Coordinate(40.7128, 74.006)

Out[15]:

Coordinate(40.7128,74.006)

In [16]:

Coordinate.from_str('40.712800N,74.006000W')

Out[16]:

Coordinate(40.7128,74.006)

API¶

Coordinate(lat: float, long: float) -> Coordinate
Coordinate.from_str(coord_str: str) -> Coordinate

Inheriting class behavior¶

In [21]:

@dataclass
class Point:
    x: float
    y: float
    
    @classmethod
    def from_polar(cls, *args, **kwargs):
        constructor_args = cls.polar_to_cartesian(*args, **kwargs)
        return cls(*constructor_args)
    
    @staticmethod
    def polar_to_cartesian(r, theta):
        x = r * math.cos(theta)
        y = r * math.sin(theta)
        
        # Tweak for floating point errors
        x, y = map(round_float_errs, (x, y))
        return x, y

In [22]:

Point(1.0, 1.0)

Out[22]:

Point(x=1.0, y=1.0)

In [23]:

Point.from_polar(math.sqrt(2), math.pi/4)

Out[23]:

Point(x=1.0, y=1.0)

Another benefit that you get from alternate constructors is that it uses the normal inheritance tree.
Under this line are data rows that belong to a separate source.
(* ===== verification/CacheKeys.v ===== *)
(** * Cache keys (pkg/utils/cache.go)

    The builders of the Redis keys of the ledger.  UUIDs come from
    github.com/google/uuid, which is outside the repository: [UuidLib] has the
    type and its [String] method, [UuidLaws] what the key layout relies on.  The
    theorems say that keys identify what they were built from, that the families
    do not collide, and that every key the balance script touches carries the
    same Redis Cluster hash tag. *)

From Stdlib Require Import Ascii.
From stdpp Require Import base strings list.
From S2P Require Import Prelude GoStrings.

Local Open Scope string_scope.
Local Open Scope list_scope.

Class UuidLib := { uuid : Type; uuid_String : uuid → string }.

(** [uuid.Parse] *)
Class UuidParse `{UuidLib} := { uuid_Parse : string → option uuid }.
Class UuidParseLaws `{UuidParse} := {
  uuid_Parse_String u : uuid_Parse (uuid_String u) = Some u;
  uuid_String_length u : String.length (uuid_String u) = 36%nat }.

Definition colon : ascii := ":"%char.
Definition lbrace : ascii := "{"%char.
Definition rbrace : ascii := "}"%char.

(** The 36-character text of a UUID is made of hex digits and dashes and
    determines the UUID. *)
Class UuidLaws `{UuidLib} := {
  uuid_inj u v : uuid_String u = uuid_String v → u = v;
  uuid_no_colon u : contains_char colon (uuid_String u) = false;
  uuid_no_rbrace u : contains_char rbrace (uuid_String u) = false }.

(** ** Key builders *)

Definition BalanceSyncScheduleKey : string := "schedule:{transactions}:balance-sync-v2".
Definition TransactionBackupQueue : string := "backup_queue:{transactions}".

Section Builders.
Context `{UuidLib}.
Implicit Types (organizationID ledgerID : uuid) (key : string).

Definition TransactionInternalKey organizationID ledgerID key : string :=
  "transaction" +:+ ":" +:+ "{" +:+ "transactions" +:+ "}" +:+ ":" +:+
  uuid_String organizationID +:+ ":" +:+ uuid_String ledgerID +:+ ":" +:+ key.

Definition BalanceInternalKey organizationID ledgerID key : string :=
  "balance" +:+ ":" +:+ "{" +:+ "transactions" +:+ "}" +:+ ":" +:+
  uuid_String organizationID +:+ ":" +:+ uuid_String ledgerID +:+ ":" +:+ key.

Definition IdempotencyReverseKey organizationID ledgerID (transactionID : string) : string :=
  "idempotency_reverse" +:+ ":" +:+ "{" +:+
  uuid_String organizationID +:+ ":" +:+ uuid_String ledgerID +:+ "}" +:+ ":" +:+ transactionID.

Definition IdempotencyInternalKey organizationID ledgerID key : string :=
  "idempotency" +:+ ":" +:+ "{" +:+
  uuid_String organizationID +:+ ":" +:+ uuid_String ledgerID +:+ ":" +:+ key +:+ "}".

Definition AccountingRoutesInternalKey organizationID ledgerID (key : uuid) : string :=
  "accounting_routes" +:+ ":" +:+ "{" +:+
  uuid_String organizationID +:+ ":" +:+ uuid_String ledgerID +:+ ":" +:+ uuid_String key +:+ "}".

Definition PendingTransactionLockKey organizationID ledgerID (transactionID : string) : string :=
  "pending_transaction" +:+ ":" +:+ "{" +:+ "transaction" +:+ "}" +:+ ":" +:+
  uuid_String organizationID +:+ ":" +:+ uuid_String ledgerID +:+ ":" +:+ transactionID.

Definition RedisConsumerLockKey organizationID ledgerID (transactionID : string) : string :=
  "redis_consumer_lock" +:+ ":" +:+ "{" +:+
  uuid_String organizationID +:+ ":" +:+ uuid_String ledgerID +:+ "}" +:+ ":" +:+ transactionID.

Definition RedisConsumerCycleLockKey : string := "lock:{transactions}:backup-consumer-cycle".

Definition LedgerSettingsInternalKey organizationID ledgerID : string :=
  "ledger_settings" +:+ ":" +:+ "{" +:+
  uuid_String organizationID +:+ ":" +:+ uuid_String ledgerID +:+ "}".

Definition WriteBehindTransactionKey organizationID ledgerID (transactionID : string) : string :=
  "wb_transaction" +:+ ":" +:+ "{" +:+
  uuid_String organizationID +:+ ":" +:+ uuid_String ledgerID +:+ ":" +:+ transactionID +:+ "}".
End Builders.

(** ** The cluster slot *)

(** The text before the first [c]. *)
Fixpoint before_char (c : ascii) (s : string) : option string :=
  match s with
  | EmptyString => None
  | String a s' => if bool_decide (a = c) then Some "" else String a <$> before_char c s'
  end.

(** Redis Cluster hashes the text between the first '{' and the next '}' when it
    is there and not empty, and the whole key otherwise. *)
Definition hash_tag (key : string) : string :=
  match after_char lbrace key with
  | Some rest =>
      match before_char rbrace rest with
      | Some "" => key
      | Some tag => tag
      | None => key
      end
  | None => key
  end.

(** ** Lemmas *)

(** The segments of a key up to a colon. *)
Lemma colon_inj s1 s2 t1 t2 :
  contains_char colon s1 = false → contains_char colon t1 = false →
  s1 +:+ ":" +:+ s2 = t1 +:+ ":" +:+ t2 → s1 = t1 ∧ s2 = t2.
Proof. intros H1 H2 E. by apply (app_char_inj colon) in E. Qed.

Lemma rbrace_inj s1 s2 t1 t2 :
  contains_char rbrace s1 = false → contains_char rbrace t1 = false →
  s1 +:+ "}" +:+ s2 = t1 +:+ "}" +:+ t2 → s1 = t1 ∧ s2 = t2.
Proof. intros H1 H2 E. by apply (app_char_inj rbrace) in E. Qed.

Lemma string_app_inj_l (p s t : string) : p +:+ s = p +:+ t → s = t.
Proof. induction p as [|c p IH]; [done|]. rewrite !string_app_cons. intros [= E]. auto. Qed.

Lemma string_app_length (s t : string) :
  String.length (s +:+ t) = (String.length s + String.length t)%nat.
Proof. induction s as [|c s IH]; [done|]. rewrite string_app_cons. simpl. by rewrite IH. Qed.

Lemma string_app_inj_r (p s t : string) : s +:+ p = t +:+ p → s = t.
Proof.
  intros E. assert (String.length s = String.length t) as HL.
  { apply (f_equal String.length) in E. revert E. rewrite !string_app_length. lia. }
  revert t E HL. induction s as [|c s IH]; intros [|d t]; simpl; try lia; [done|].
  rewrite !string_app_cons. intros [= -> E] [= HL]. f_equal. auto.
Qed.

Section Injectivity.
Context `{UuidLaws}.

Lemma org_ledger_inj (o o' l l' : uuid) s s' :
  uuid_String o +:+ ":" +:+ uuid_String l +:+ ":" +:+ s
    = uuid_String o' +:+ ":" +:+ uuid_String l' +:+ ":" +:+ s' → o = o' ∧ l = l' ∧ s = s'.
Proof.
  intros [Eo E]%colon_inj; [|apply uuid_no_colon..].
  apply colon_inj in E as [El E]; [|apply uuid_no_colon..]. auto using uuid_inj.
Qed.

Lemma org_ledger_brace_inj (o o' l l' : uuid) s s' :
  uuid_String o +:+ ":" +:+ uuid_String l +:+ "}" +:+ s
    = uuid_String o' +:+ ":" +:+ uuid_String l' +:+ "}" +:+ s' → o = o' ∧ l = l' ∧ s = s'.
Proof.
  intros [Eo E]%colon_inj; [|apply uuid_no_colon..].
  apply rbrace_inj in E as [El E]; [|apply uuid_no_rbrace..]. auto using uuid_inj.
Qed.
End Injectivity.

(** ** Properties *)

(** A cache key identifies the organization, the ledger and the entity it was
    built from, in every family of keys (balances, transactions, idempotency
    entries and their reverse index, accounting routes, pending-transaction and
    consumer locks, ledger settings, write-behind transactions), whatever
    characters the entity part contains; so two tenants never share an entry. *)
Theorem cache_keys_injective `{UuidLaws} (o o' l l' : uuid) :
  (∀ k k', BalanceInternalKey o l k = BalanceInternalKey o' l' k' → o = o' ∧ l = l' ∧ k = k') ∧
  (∀ k k', TransactionInternalKey o l k = TransactionInternalKey o' l' k' → o = o' ∧ l = l' ∧ k = k') ∧
  (∀ k k', IdempotencyInternalKey o l k = IdempotencyInternalKey o' l' k' → o = o' ∧ l = l' ∧ k = k') ∧
  (∀ k k', IdempotencyReverseKey o l k = IdempotencyReverseKey o' l' k' → o = o' ∧ l = l' ∧ k = k') ∧
  (∀ k k', AccountingRoutesInternalKey o l k = AccountingRoutesInternalKey o' l' k' → o = o' ∧ l = l' ∧ k = k') ∧
  (∀ k k', PendingTransactionLockKey o l k = PendingTransactionLockKey o' l' k' → o = o' ∧ l = l' ∧ k = k') ∧
  (∀ k k', RedisConsumerLockKey o l k = RedisConsumerLockKey o' l' k' → o = o' ∧ l = l' ∧ k = k') ∧
  (∀ k k', WriteBehindTransactionKey o l k = WriteBehindTransactionKey o' l' k' → o = o' ∧ l = l' ∧ k = k') ∧
  (LedgerSettingsInternalKey o l = LedgerSettingsInternalKey o' l' → o = o' ∧ l = l').
Proof.
  split_and!.
  - intros k k' E. do 6 apply string_app_inj_l in E. by apply org_ledger_inj.
  - intros k k' E. do 6 apply string_app_inj_l in E. by apply org_ledger_inj.
  - intros k k' E. do 3 apply string_app_inj_l in E.
    apply org_ledger_inj in E as (-> & -> & E). by apply string_app_inj_r in E.
  - intros k k' E. do 3 apply string_app_inj_l in E.
    apply org_ledger_brace_inj in E as (-> & -> & E). by apply string_app_inj_l in E.
  - intros k k' E. do 3 apply string_app_inj_l in E.
    apply org_ledger_inj in E as (-> & -> & E). apply string_app_inj_r in E. auto using uuid_inj.
  - intros k k' E. do 6 apply string_app_inj_l in E. by apply org_ledger_inj.
  - intros k k' E. do 3 apply string_app_inj_l in E.
    apply org_ledger_brace_inj in E as (-> & -> & E). by apply string_app_inj_l in E.
  - intros k k' E. do 3 apply string_app_inj_l in E.
    apply org_ledger_inj in E as (-> & -> & E). by apply string_app_inj_r in E.
  - intros E. do 3 apply string_app_inj_l in E.
    destruct (org_ledger_brace_inj o o' l l' "" "") as (-> & -> & _); [|done].
    by rewrite !string_app_nil_r.
Qed.

(** The balance script may run in a Redis Cluster: the transaction backup
    queue, the transaction key, the synchronisation schedule and every balance
    key have the same hash tag, so they live in one slot; and a balance key is
    never a transaction key, the backup queue or the schedule, so the script's
    writes to one never overwrite another. *)
Theorem script_keys_share_a_slot `{UuidLib} (o l o' l' : uuid) k k' :
  hash_tag (BalanceInternalKey o l k) = "transactions" ∧
  hash_tag (TransactionInternalKey o' l' k') = "transactions" ∧
  hash_tag TransactionBackupQueue = "transactions" ∧
  hash_tag BalanceSyncScheduleKey = "transactions" ∧
  BalanceInternalKey o l k ≠ TransactionInternalKey o' l' k' ∧
  BalanceInternalKey o l k ≠ TransactionBackupQueue ∧
  BalanceInternalKey o l k ≠ BalanceSyncScheduleKey.
Proof. split_and!; try reflexivity; discriminate. Qed.

(** ** A concrete instance *)

(** Numbered identifiers written in decimal. *)
Module Numbered.
#[export] Instance lib : UuidLib := {| uuid := nat; uuid_String := strconv_Itoa |}.
#[export] Instance laws : UuidLaws.
Proof.
  split; simpl; intros; [by apply Itoa_inj|by apply Itoa_no_char..].
Defined.
End Numbered.
#[export] Existing Instance Numbered.laws.

Lemma cache_keys_injective_witness :
  let key l k := BalanceInternalKey (7 : @uuid Numbered.lib) (l : @uuid Numbered.lib) k in
  key 1 "@a:b#default" ≠ key 12 "@a:b#default" ∧ (key 1 "@a#default" = key 1 "@a#default").
Proof.
  split; [|reflexivity]. intros E.
  destruct (proj1 (cache_keys_injective (H := Numbered.lib) 7 7 1 12) _ _ E) as (_ & C & _).
  discriminate C.
Defined.

(** Four UUIDs, told apart by their last two digits. *)
Module FourIds.
Definition text (u : bool * bool) : string :=
  "00000000-0000-0000-0000-0000000000" +:+ (if u.1 then "1" else "0") +:+ (if u.2 then "1" else "0").
#[export] Instance lib : UuidLib := {| uuid := bool * bool; uuid_String := text |}.
#[export] Instance laws : UuidLaws.
Proof. split; [intros [[] []] [[] []]|intros [[] []]..]; simpl; done. Defined.
#[export] Instance parse : UuidParse (H := lib) :=
  {| uuid_Parse := λ s, List.find (λ u : @uuid lib, bool_decide (text u = s))
                          [(false, false); (false, true); (true, false); (true, true)] |}.
#[export] Instance parse_laws : UuidParseLaws.
Proof. split; intros [[] []]; reflexivity. Defined.
End FourIds.
#[export] Existing Instances FourIds.laws FourIds.parse_laws.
You have this thing, it's a dataclass that represents a point in Cartesian space, but I may also want to represent it in polar coordinates. If you don't know what the difference is, it doesn't really matter, let's just say that they both take two numbers and they both represent the same point but in slightly different ways.

So I'm going to implement this as from_polar which takes the constructor arguments and passes it to this polar_to_cartesian, and when it changes it over to the new base, it passes the constructor arguments.

If you notice, from_polar is a classmethod and polar_to_cartesian is to staticmethod. The staticmethod is just that I've namespaced it under Point, and it doesn't take the cls parameter because it's just a function that does this conversion internally and doesn't need a reference to the class it's on.

So now I can use two floats to create my Point object, or I can pass two floats to from_polar and they'll be interpreted a different way.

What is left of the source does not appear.